C'est bien dommages que cette série soit un peu tombé dans l'oublie, a part dans les magasin spécialisé ou les broquantes ( ::wub::  Mon édition collector qui  date d'une vingtaine d'année, bien épaisses et tout.)

----------


## Aween`

Vive les rousses. \o/

----------


## znokiss

J'ai trouvé tous les albums de la toute première édition. Celle avec une pré-histoire en N&B sur 3-4 pages dans les 2 premiers volumes. A 10€ pièce, dans un magasin d'occase en Suisse. Chanceux je suis.

----------


## Djeursu

Moi, c'est pas vraiment qu'elle soit rousse qui m'a marqué, mais plutôt son anatomie  ::): 

D'ailleurs, je me suis refait tout le premier cycle en voyant la nouvelle bd, primo c'est toujours aussi bon, secundo, bon dieu, meme en ayant vieilli, elle me fait toujours autant d'effet Pelisse !!!

----------


## Teto

Surtout que concernant les formes généreuses de la belle rousse, Loisel ne s'en est jamais caché: Il ne dessinait pas une fille à gros seins pour faire vendre, mais parce qu'il adorait les dessiner! Ce qui s'est confirmé avec Clochette dans Pan.

Heu... Par contre, l'autre série qui a pompé sur la Quête... c'est quoi? J'ai beau suivre le regard, je ne vois que le mur de ma chambre...  ::P:  La série sur les trolls, peut-être? Sinon c'est vrai, si on commence à donner toutes les séries qui ont piqué dans la Quête, on n'a pas fini.
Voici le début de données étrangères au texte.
Definition new_slot (known : dict slot) (name : string) (value : slot) : Prop :=
  (name, value) ∈ desired ∧ is_type "logical" value = true ∧ truthy (vget "datoid" (default [] (Dict.get name known))) = false.

Lemma split_logical_wanted known slots r :
  all_wanted slots → split_logical known slots = Ok r → Forall (λ kv, new_slot known kv.1 kv.2) r.2.
Proof.
  revert r. induction slots as [|[name value] slots IH]; intros r Hs Hr; [by injection Hr as <-|].
  apply Forall_cons in Hs as [Hv Hs]. cbn [split_logical] in Hr. cbn [fst snd] in *. exc_inv Hr as t.
  destruct (pyval_eqb t (VStr "logical")) eqn:Et; [|exc_inv Hr as r'; injection Hr as <-; by apply (IH r')].
  destruct (truthy _) eqn:Ed.
  - exc_inv Hr as v. exc_inv Hr as r'. injection Hr as <-. by apply (IH r').
  - exc_inv Hr as v. exc_inv Hr as r'. injection Hr as <-. constructor; [|by apply (IH r')]. apply pyval_eqb_eq in Et. subst t.
    assert (vget "type" value = VStr "logical") as Hl by by apply item_vget. split_and!; [by apply wanted_logical| |done].
    unfold is_type. cbn [fst snd]. by rewrite Hl.
Qed.

(** What creates logical slots does not change the known ones. *)
Definition same_known {A} (m : slotM (W := W) A) : Prop := ∀ s, known_slots (m s).2.1 = known_slots s.1.

Lemma same_known_bind {A B} (m : slotM (W := W) A) (f : A → slotM B) : same_known m → (∀ a, same_known (f a)) → same_known (m ≫= f).
Proof.
  intros Hm Hf s. unfold mbind, slotM_bind, eff_bind. specialize (Hm s). destruct (m s) as [[a|e] s1]; [|done]. by rewrite Hf.
Qed.

Lemma same_known_create db name value : same_known (create_logical (W := W) db name value).
Proof.
  unfold create_logical. apply same_known_bind; [by intros ?|]. intros plugin. apply same_known_bind; [by intros ?|]. intros [].
  apply same_known_bind; [|intros b; by apply same_known_bind].
  intros s. unfold try_except, invoke, mbind, slotM_bind, eff_bind. by destruct (ps_create_logical _ _ _ _) as [[[]|e] w].
Qed.

Lemma runs_at_create_logical known db name value s : known_slots s.1 = known →
  new_slot known name value → vget "database" value = VStr db → runs_at ok (create_logical (W := W) db name value) s.
Proof.
  intros Hk (Hw & Ht & Hn) Hd. unfold create_logical. apply runs_at_lift. intros p Hp%item_vget. apply runs_at_command.
  - rewrite Hk. split; [done|]. by exists value.
  - apply adds_bind; [apply adds_try; runs_auto|intros b; runs_auto].
Qed.

Lemma runs_at_create_all known db new slots s : known_slots s.1 = known →
  Forall (λ kv, new_slot known kv.1 kv.2 ∧ vget "database" kv.2 = VStr db) new →
  runs_at ok (create_all (W := W) db new slots) s ∧ known_slots (create_all db new slots s).2.1 = known.
Proof.
  revert slots s. induction new as [|[name value] new IH]; intros slots s Hk Hn; [split; [by exists []|done]|].
  apply Forall_cons in Hn as [[H1 H2] Hn]. cbn [create_all]. pose proof (same_known_create db name value s) as Hs. split.
  - apply runs_at_bind_in; [by eapply runs_at_create_logical|]. intros b s1 E. rewrite E in Hs. apply IH; [by rewrite <-Hk|done].
  - unfold mbind, slotM_bind, eff_bind. destruct (create_logical db name value s) as [[b|e] s1]; simpl in Hs; [|by rewrite <-Hk].
    apply IH; [by rewrite <-Hk|done].
Qed.

Lemma runs_at_create_in known dbs new slots s : known_slots s.1 = known → Forall (λ kv, new_slot known kv.1 kv.2) new →
  runs_at ok (create_in (W := W) dbs new slots) s.
Proof.
  intros Hk Hn. revert slots s Hk. induction dbs as [|db dbs IH]; intros slots s Hk; [by exists []|]. cbn [create_in].
  assert (Forall (λ kv, new_slot known kv.1 kv.2 ∧ vget "database" kv.2 = VStr db) (of_database db new)) as Hd.
  { apply Forall_forall. intros kv Hkv. apply list_elem_of_In, List.filter_In in Hkv as [Hkv Hdb].
    rewrite Forall_forall in Hn. split; [by apply Hn, list_elem_of_In|by apply pyval_eqb_eq]. }
  apply runs_at_bind_in; [apply runs_invoke|]. intros [] s1 E.
  assert (known_slots s1.1 = known) as Hk1. { unfold invoke in E. destruct (ps_cursor db s.2) as [r w]. by injection E as _ <-. }
  destruct (runs_at_create_all known db (of_database db new) slots s1 Hk1 Hd) as [H1 H2].
  apply runs_at_bind_in; [exact H1|]. intros slots' s2 E2. apply IH. by rewrite E2 in H2.
Qed.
C'est dire le *C*lassique que c'est.

Teto.

----------


## Hyperpenguin

Mhhh merci pour l'annonce de la sortie du 3, va falloir que je l'offre à mon père pour compléter sa collection s'il ne l'a pas déjà, et je pourrais me refaire toute la série d'un coup  ::):  vraiment très bon le premier cycle, et j'ai l'impression aux vues des preview du T3 que ça démarre enfin!

----------


## kilfou

Perso, j'aime beaucoup les tomes de la préquelle (y en a 3 de parus, dispo dans les bonnes librairies).

Mais c'est quand même un peu différent de la Quête originelle, c'est plus classique avec la lente montée en puissance du jeune Bragon, ses déconvenues en amour... Ça ne me dérange pas parce que c'est TRES bien fait, malgré les années, contrairement aux aventures d'un rouquin (encore...vous savez pourquoi ?) chez un éditeur toulonnais.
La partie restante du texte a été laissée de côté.